Towards Future Cities – Espoo’s City Vision 2050
SPARCS
25 february 2021 | Location: Espoo
Smart Cities Digitalisation Smart Mobility

What are cities like in the future? How do we want to live, work, learn and interact with one another in the urban environment in 2050? How do people use urban environments, and what kind of neighborhoods and communities form in future cities? And what role does faster connectivity, automatization or other new technological solutions play in future urban environments?

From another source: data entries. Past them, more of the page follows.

Definition char_in (a b c : Z) : bool := (a <=? c) && (c <=? b).
Definition is_ascii_digit (c : Z) : bool := char_in (code "0") (code "9") c.
Definition is_octal_digit (c : Z) : bool := char_in (code "0") (code "7") c.
Definition is_ascii_hexdigit (c : Z) : bool :=
  is_ascii_digit c || char_in (code "a") (code "f") c || char_in (code "A") (code "F") c.
Definition is_ascii_letter (c : Z) : bool := char_in (code "a") (code "z") c || char_in (code "A") (code "Z") c.

(** [char::is_whitespace]: the characters with the property White_Space. *)
Definition is_whitespace (c : Z) : bool :=
  char_in 9 13 c || (c =? 32) || (c =? 0x85) || (c =? 0xa0) || (c =? 0x1680) || char_in 0x2000 0x200a c
  || (c =? 0x2028) || (c =? 0x2029) || (c =? 0x202f) || (c =? 0x205f) || (c =? 0x3000).

(** Letters and digits outside ASCII come from the tables of the Unicode standard;
    the text of big integers from the crate num-bigint, which reads a non-empty
    string of digits of the radix as its value. *)
Definition digit_of (b : byte) : option Z :=
  let c := byte_val b in
  if is_ascii_digit c then Some (c - code "0")
  else if char_in (code "a") (code "z") c then Some (c - code "a" + 10)
  else if char_in (code "A") (code "Z") c then Some (c - code "A" + 10) else None.
Fixpoint radix_val (base acc : Z) (s : list byte) : option Z :=
  match s with
  | [] => Some acc
  | b :: s => match digit_of b with Some d => if d <? base then radix_val base (acc * base + d) s else None | None => None end
  end.
Class Texts := {
  wide_alphabetic : Z -> bool;
  wide_numeric : Z -> bool;
  parse_bytes : list byte -> Z -> option Z;
  parse_bytes_digits s base v : s <> [] -> 2 <= base <= 16 -> radix_val base 0 s = Some v -> parse_bytes s base = Some v;
}.

(** An instance for texts whose letters are in ASCII. *)
Definition ascii_texts : Texts.
Proof.
  refine {| wide_alphabetic := fun _ => false; wide_numeric := fun _ => false;
            parse_bytes := fun s b => match s with [] => None | _ => radix_val b 0 s end |}.
  by intros [|b s] base v.
Defined.

(** [char::is_alphabetic], [char::is_alphanumeric]. *)
Definition is_alphabetic `{Texts} (c : Z) : bool := if c <? 128 then is_ascii_letter c else wide_alphabetic c.
Definition is_alphanumeric `{Texts} (c : Z) : bool :=
  is_alphabetic c || if c <? 128 then is_ascii_digit c else wide_numeric c.

(** ** Tokens *)

Module TokenType.
Inductive t :=
| Char (c : byte)
| Identifier | Constant
| SymPackage | SymImport | SymFunc | SymIf | SymElse | SymBreak | SymContinue | SymGoto | SymReturn | SymStruct
| SymVar | SymConst | SymType | SymFor | SymRange | SymNil
| DefAssign | MultEq | DivEq | LshiftEq | Lshift | RshiftEq | Rshift | PlusPlus | PlusEq | MinusMinus | MinusEq
| OrEq | XorEq | AndEq | Lt | Le | Gt | Ge | Eq | Neq | And | Or | BitClear | Send | Eof.
Arguments Char c%_byte_scope.
End TokenType.
#[export] Instance TokenType_eq_dec : EqDecision TokenType.t.
Proof. solve_decision. Defined.
Lemma stays_postfix_loop m e l s : good l -> (size l < m)%nat -> (size l <= k)%nat -> (size l <= s)%nat ->
  term s (Parser.postfix_loop parse_expr n m e) l (fun _ l' => (size l' <= size l)%nat).
Proof.
  revert e l. induction m as [|m IH]; intros e l Hg Hm Hk Hs; [lia|]. cbn [Parser.postfix_loop].
  assert (forall e l', good l' -> (size l' < size l)%nat ->
    term s (Parser.postfix_loop parse_expr n m e) l' (fun _ l2 => (size l2 <= size l)%nat)) as Hnext.
  { intros e' l' Hg' Hl'. eapply (term_weaken s s); [apply IH; [done|lia..]|done|cbn; lia]. }
  assert (forall name l', good l' -> (size l' < size l)%nat -> term s
    (args ← Parser.parse_expr_list parse_expr n (TokenType.Char ")"); Parser.postfix_loop parse_expr n m (ECall name args Info_default))
    l' (fun _ l2 => (size l2 <= size l)%nat)) as Hcall.
  { intros name l' Hg' Hl'. eapply term_bind; [apply stays_expr_list; [done|lia|lia|discriminate]|].
    intros args l2 Hg2 H2. cbn beta in H2. apply Hnext; [done|lia]. }
  repeat first [apply Hcall; [assumption|sizes]|step|apply Hnext; [assumption|sizes]].
Qed.
Lemma consumes_postfix : consumes (S k) (Parser.parse_postfix_expr parse_expr n).
Proof.
  intros l s Hg Hk Hs. unfold Parser.parse_postfix_expr. pose proof consumes_primary. step.
  eapply (term_weaken s s); [apply stays_postfix_loop; [done|sizes..]|sizes|cbn; lia].
Qed.

Lemma unary_type_safe t : Parser.is_unary t = true -> unary_type t <> Panic.
Proof.
  unfold Parser.is_unary. intros Ht%bool_decide_eq_true.
  repeat (apply elem_of_cons in Ht as [-> |Ht]; [done|]). by apply elem_of_nil in Ht.
Qed.
Lemma weight_unary k' : Parser.is_unary (tok_typ k') = true -> weight k' = 1%nat.
Proof. unfold weight. destruct (decide _) as [->|_]; [|done]. by vm_compute. Qed.
Lemma consumes_unary m : (m <= S k)%nat -> consumes m (Parser.unary_loop parse_expr n m).
Proof.
  induction m as [|m IH]; intros Hm l s Hg Hk Hs; [lia|]. cbn [Parser.unary_loop]. pose proof consumes_postfix as Hp. step.
  destruct (Parser.is_unary (tok_typ k0)) eqn:Eu.
  - pose proof (weight_unary _ Eu) as Hw. eapply term_bind;
      [apply (term_result _ _ _ (fun _ l1 => l1 = l')); [done|sizes|by apply unary_type_safe|done]|]. intros op ? _ ->.
    assert (consumes m (Parser.unary_loop parse_expr n m)) as IH' by (apply IH; lia). repeat step.
  - step. call Hp.
Qed.

End expressions.

Lemma stays_level_loop k op t operand m e l s : consumes k operand -> good l ->
  (size l < m)%nat -> (size l < k)%nat -> (size l <= s)%nat ->
  term s (Parser.level_loop op t operand m e) l (fun _ l' => (size l' <= size l)%nat).
Proof.
  intros Ho. revert e l. induction m as [|m IH]; intros e l Hg Hm Hk Hs; [lia|]. cbn [Parser.level_loop]. step. step.
  - step. eapply (term_weaken s s); [apply IH; [done|sizes..]|sizes|cbn beta; intros; sizes].
  - step. step.
Qed.
Lemma consumes_level k n op t operand : (k <= n)%nat -> consumes k operand ->
  consumes k (Parser.level n op t operand).
Proof.
  intros Hkn Ho l s Hg Hk Hs. unfold Parser.level. step.
  eapply (term_weaken s s); [apply (stays_level_loop k); [done|done|sizes..]|sizes|cbn; lia].
Qed.

Lemma consumes_expr n : consumes n (Parser.parse_expr (S n)).
Proof.
  induction n as [|n IH]; [intros l s _ Hk; lia|]. cbn [Parser.parse_expr]. cbn [Parser.parse_expr] in IH.
  do 6 (apply consumes_level; [done|]). apply (consumes_unary n); [done|lia|lia].
Qed.
Lemma consumes_expr_at n k : (k < n)%nat -> consumes k (Parser.parse_expr n).
Proof. destruct n as [|n]; [lia|]. intros Hk l s Hg Hl. apply consumes_expr; [done|lia]. Qed.
#[local] Hint Resolve consumes_expr_at consumes_type : core.

(** *** Statements *)

Lemma stays_ok {A} k (m : parser A) : stays k m -> stays k (Parser.ok m).
Proof.
  intros Hm l s Hg Hk Hs. destruct (Hm l (size l) Hg Hk) as (r & l' & E & Hg' & Hr); [done|].
  unfold Parser.ok, term. rewrite E. destruct r as [a|e|]; [| |done]; eexists _, l'; split_and!; [done|done|done|done|done|done].
Qed.

Lemma stays_name_here k : stays k Parser.name_here.
Proof.
  intros l s Hg _ Hs. unfold Parser.name_here. eapply term_bind; [by apply term_get|].
  intros t l1 Hg1 (Hu & _ & Hw). cbn beta in Hw.
  set (t0 := mkToken _ _ _ _ _). exists (Ok t0), l1. split_and!; [|done|lia].
  unfold mbind, parser_bind, unget, update, Parser.expect_ident, Parser.expect, get, mbind, parser_bind. cbn.
  by destruct l1; cbn in *; subst.
Qed.

(** A computation bound to the rest, by what it leaves. *)
Lemma term_then {A B} s (m : parser A) (f : A -> parser B) l (b : nat) R : term s m l (fun _ l' => (size l' <= b)%nat) ->
  (forall a l', good l' -> (size l' <= b)%nat -> term s (f a) l' R) -> term s (m ≫= f) l R.
Proof. apply term_bind. Qed.

Section statements.
Context (n k : nat) (Hkn : (k < n)%nat).

Lemma stays_var : stays k (Parser.parse_var n).
Proof.
  intros l s Hg Hl Hs. unfold Parser.parse_var. pose proof (stays_name_here k) as Hn.
  assert (stays n (Parser.ok (Parser.parse_type n))) as Ht by (apply stays_ok, consumes_stays, consumes_type).
  pose proof (consumes_expr_at n k Hkn) as He. do 3 step. apply (term_then _ _ _ _ (size l)); [|intros ? ? ? ?]; repeat step.
Qed.
Lemma stays_const : stays k (Parser.parse_const n).
Proof.
  intros l s Hg Hl Hs. unfold Parser.parse_const. pose proof (stays_name_here k) as Hn.
  assert (stays n (Parser.ok (Parser.parse_type n))) as Ht by (apply stays_ok, consumes_stays, consumes_type).
  pose proof (consumes_expr_at n k Hkn) as He. repeat step.
Qed.
Lemma consumes_simple : consumes k (Parser.parse_simple_stmt n).
Proof.
  intros l s Hg Hl Hs. unfold Parser.parse_simple_stmt. pose proof (consumes_expr_at n k Hkn) as He. repeat step.
Qed.
Lemma stays_values m es l s : good l -> (size l < m)%nat -> (size l < k)%nat -> (size l <= s)%nat ->
  term s (Parser.values_loop m n es) l (fun _ l' => (size l' <= size l)%nat).
Proof.
  pose proof (consumes_expr_at n k Hkn) as He.
  revert es l. induction m as [|m IH]; intros es l Hg Hm Hl Hs; [lia|]. cbn [Parser.values_loop].
  repeat step. eapply (term_weaken s s); [apply IH; [done|sizes..]|sizes|cbn beta; intros; sizes].
Qed.
Lemma stays_return : stays k (Parser.parse_return n).
Proof.
  pose proof (consumes_expr_at n k Hkn) as He.
  intros l s Hg Hl Hs. unfold Parser.parse_return. step. step; [step|]. step.
  apply (term_then _ _ _ _ (size l)); [|intros ? ? ? ?; repeat step].
  eapply (term_weaken s s); [apply stays_values; [done|sizes..]|sizes|cbn beta; intros; sizes].
Qed.

Context (rec : parser Stmt) (Hrec : consumes (pred k) rec).

Lemma stays_block_loop m body l s : good l -> (size l < m)%nat -> (size l < pred k)%nat -> (size l <= s)%nat ->
  term s (Parser.block_loop rec m body) l (fun _ l' => (size l' <= size l)%nat).
Proof.
  revert body l. induction m as [|m IH]; intros body l Hg Hm Hl Hs; [lia|]. cbn [Parser.block_loop].
  repeat step. eapply (term_weaken s s); [apply IH; [done|sizes..]|sizes|cbn beta; intros; sizes].
Qed.
Lemma stays_block : stays (pred k) (Parser.parse_block_body rec n).
Proof. intros l s Hg Hl Hs. apply stays_block_loop; [done|lia|done|done]. Qed.

Lemma stays_if m l s : good l -> (size l < m)%nat -> (size l < k)%nat -> (size l <= s)%nat ->
  term s (Parser.if_loop rec n m) l (fun _ l' => (size l' <= size l)%nat).
Proof.
  pose proof (consumes_expr_at n k Hkn) as He. pose proof stays_block as Hb.
  revert l. induction m as [|m IH]; intros l Hg Hm Hl Hs; [lia|]. cbn [Parser.if_loop]. do 4 step.
  apply (term_then _ _ _ _ (size l)); [|intros ? ? ? ?; repeat step]. step; [|step]. do 3 step; [step|repeat step].
  - apply (term_then _ _ _ _ (size l)); [|intros ? ? ? ?; repeat step]. eapply (term_weaken s s); [apply IH; [done|sizes..]|sizes|cbn; sizes].
  - call Hb.
Qed.

Lemma stays_unless {A} ts (m : parser A) j : stays j m -> stays j (Parser.unless ts m).
Proof. intros Hm l s Hg Hl Hs. unfold Parser.unless. repeat step. Qed.

Lemma stays_for : stays (pred k) (Parser.parse_for rec n).
Proof.
  pose proof (consumes_expr_at n k Hkn) as He. pose proof stays_block as Hb.
  assert (forall ts, stays (pred k) (Parser.unless ts rec)) as Hu by (intros; by apply stays_unless, consumes_stays).
  assert (forall ts, stays k (Parser.unless ts (Parser.parse_expr n))) as Hu2 by (intros; by apply stays_unless, consumes_stays).
  intros l s Hg Hl Hs. unfold Parser.parse_for. repeat step.
Qed.

Lemma consumes_stmt_step : consumes k (Parser.stmt_step rec n).
Proof.
  pose proof stays_var as H1. pose proof stays_return as H2. pose proof stays_for as H3. pose proof stays_block as H4.
  pose proof consumes_simple as H5.
  intros l s Hg Hl Hs. unfold Parser.stmt_step, Parser.parse_if.
  repeat first [step|call H1|call H2|call H3|call H4|call H5].
  eapply (term_weaken s s); [apply stays_if; [done|sizes..]|sizes|cbn; sizes].
Qed.
End statements.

These were some of the questions that were examined in the EU Lighthouse SPARCS’s project’s City Vision 2050 process in Espoo city. The future city vision process – that looked at the future of cities in thirty years – mainly consisted of a remote workshop, arranged for a group of employees from the city’s sustainable development team and other departments and specialists. The workshop was organized by the City of Espoo’s SPARCS project team with the help of the workshop concept developers Fraunhofer IMW and SPI.

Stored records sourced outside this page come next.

Lemma read_binary o l r : expr_ok l -> expr_ok r -> read_back l -> read_back r -> read_back (EBinary o l r (op_type o)).
Proof.
  intros Hokl Hokr (_ & _ & Hl & _) (Hr & _). set (e := EBinary o l r (op_type o)).
  set (W := expr_words (op_level o) l ++ kw (op_token o) :: expr_words (S (op_level o)) r).
  destruct (op_at_token o) as (Eo & _ & Ho). pose proof (spine_length l (op_level o)) as Hsp.
  destruct (operator_levels e (op_level o) W) as [Hlev Hpf]; [lia|done|done| |].
  { intros n ws Hn Hf. apply reads_binary; [done|done|done|by eapply follow_mono; [|exact Hf]; lia|].
    apply reads_loop_stop; [by apply Hf|]. unfold W in Hn. rewrite length_app in Hn. cbn in Hn. lia. }
  assert (expr_words 7 e = expr_words 8 e) as E78.
  { unfold e. cbn [expr_words]. f_equal. apply eq_true_iff_eq. rewrite !Nat.ltb_lt. lia. }
  split_and!; [done|done| |by apply operand_levels]. intros q n ws x ws' Hq Hn Hf Hx. destruct (decide (op_level o = q)) as [<-|Hne].
  - cbn [expr_words spine e] in Hx, Hn |- *. rewrite Nat.ltb_irrefl, Nat.eqb_refl in *. by apply reads_binary.
  - apply left_levels; try done.
    + cbn. by rewrite (proj2 (Nat.eqb_neq _ _)).
    + cbn [expr_words e]. f_equal. apply eq_true_iff_eq. rewrite !Nat.ltb_lt. lia.
Qed.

The workshop took place online, as most events do during the COVID-19 restrictions. The main task for the workshop’s participants was to vision a desirable urban future for the year 2050. Participants of the workshop received preparatory material describing the status quo in Espoo in 2020, encouraging some considerations on what could lie ahead in the next thirty years. Divided into three groups, the participants focused on the selected themes of energy, mobility and smart cities and, digitalization. Starting from preliminary ideation, continuing to the selection of important development trends, and to the formation of imaginary newspaper headlines from the future, the image of the desirable future urban environment emerged step-by-step. By the end of the workshop, several statements – that narrated different aspects of desirable urban futures in varying scope – were formed, which were then turned into a final report.

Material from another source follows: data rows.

(* ===== verification/CoinTree.v ===== *)
(** * Coin trees and frontiers ([quil-lattice-ct/src/confidential/coin_tree.rs])

    A coin's leaf sits at its insertion position.  [CoinTree] is the full
    reconstruction of the tree with its paths, [Frontier] the append-only state
    that extends the root coin by coin, [IndexedTree] the reader that rebuilds a
    path from the completed subtrees the frontier emits.  All three are shown to
    compute the reference tree of [MembershipTree].  Levels and depths are
    [nat]; positions and counts are 64-bit integers in [Z]. *)

From S2P Require Import Prelude Bytes MembershipTree.

Section Coins.
Context `{MembershipHash} (context : list byte).
#[local] Notation parent := (key_parent context).

Record CoinRecord := mkCoin {
  address : list byte;
  owner : list byte;
  commitment : AmountCommitment;
  position : Z;
}.

(** ** Root records *)

Record RootRecord := mkRoot {
  r_context : list byte;
  r_depth : Z;
  r_coins : Z;
  r_root : Node;
}.

Definition ROOT_VERSION : list byte := String.list_byte_of_string "QCT3RT" ++ [x00; x02].
Definition ROOT_RECORD_BYTES : nat := 8 + 32 + 1 + 8 + NODE_BYTES.

Definition root_validate (r : RootRecord) : tree unit :=
  tree_guard (negb ((r_depth r =? 0) || (Z.of_nat MAX_DEPTH <? r_depth r)
    || (2 ^ r_depth r <? r_coins r))) Depth.

Definition root_encode (r : RootRecord) : tree (list byte) :=
  _ ← root_validate r;
  TOk (ROOT_VERSION ++ r_context r ++ [byte_of (r_depth r)] ++ le_bytes 8 (r_coins r) ++ to_bytes (r_root r)).

(** [bytes[a..b]]. *)
Definition slice (a b : nat) (bs : list byte) : list byte := take (b - a) (drop a bs).

Definition root_decode (bs : list byte) (ctx : list byte) : tree RootRecord :=
  _ ← tree_guard (bool_decide (length bs = ROOT_RECORD_BYTES) && bool_decide (take 8 bs = ROOT_VERSION)) Encoding;
  _ ← tree_guard (bool_decide (slice 8 40 bs = ctx)) MembershipTree.Context;
  root ← tree_some (from_bytes (drop 49 bs)) Encoding;
  let r := mkRoot ctx (byte_val (default x00 (bs !! 40%nat))) (le_val (slice 41 49 bs)) root in
  _ ← root_validate r; TOk r.

(** The leaf of a coin: [key.leaf(from_identity_bytes(owner)?, commitment)]. *)
Definition coin_leaf (c : CoinRecord) : tree Node :=
  o ← tree_some (from_identity_bytes (owner c)) Encoding; TOk (key_leaf context o (commitment c)).

(** ** [CoinTree] *)

Record CoinTree := mkCoinTree {
  ct_addresses : list (list byte);
  ct_index : list (list byte * Z);
  ct_layers : list (list Node);
  ct_zeros : list Node;
  ct_depth : nat;
  ct_max_depth : nat;
}.

(** The loop that counts the nodes of all layers; [width] halves each round. *)
Fixpoint size_loop (fuel : nat) (width nodes : Z) (depth : nat) : tree (nat * Z) :=
  match fuel with
  | O => TErr Capacity
  | S n =>
      let nodes := nodes + width in
      if usize_max <? nodes then TErr Capacity
      else if (width =? 1) && (1 <=? depth)%nat then TOk (depth, nodes)
      else size_loop n ((width + 1) / 2) nodes (S depth)
  end.

(** [previous.chunks(2)], the last chunk padded with the zero of its level. *)
Fixpoint pair_layer (z : Node) (l : list Node) : list Node :=
  match l with
  | [] => []
  | [a] => [parent a z]
  | a :: b :: t => parent a b :: pair_layer z t
  end.
Fixpoint build_layers (zeros : list Node) (level n : nat) (prev : list Node) : list (list Node) :=
  prev :: match n with
          | O => []
          | S n => build_layers zeros (S level) n (pair_layer (zeros !!! level) prev)
          end.

Fixpoint positions_from (expected : Z) (coins : list CoinRecord) : bool :=
  match coins with
  | [] => true
  | c :: cs => (position c =? expected) && positions_from (expected + 1) cs
  end.

Fixpoint leaves_of (coins : list CoinRecord) : tree (list Node) :=
  match coins with
  | [] => TOk []
  | c :: cs => l ← coin_leaf c; ls ← leaves_of cs; TOk (l :: ls)
  end.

A future city, on the basis of all of the statements, will see broad electrification, service-based operation and human-centric automation of mobility, a rise of ubiquitous energy solutions integrated into the built environment, an increase of practices related to a circular economy, an introduction of new types of modular living solutions, and an increase of green spaces in the urban fabric in the next thirty years. These notions that make up the formed vision statements only cover the selected themes of energy, mobility and smart cities, and digitalization that were examined in the workshop – leaving many aspects of the future city out – but give some cues for sustainable cities of tomorrow and the futures of urban living. Some of these notions are more ambitious and imaginative ones whereas some are more practical ones, and already achievable in the coming years as part of the current development trends.

The visioning process – as a mode of working – was both a chance to investigate the future with an open mind, as well as a great learning possibility in regards to co-working in online settings in the ‘new normal’ due to the global epidemic. Hopefully, we can continue with the visioning process during the project as well, and involve other stakeholders in visioning different kinds of desirable urban futures.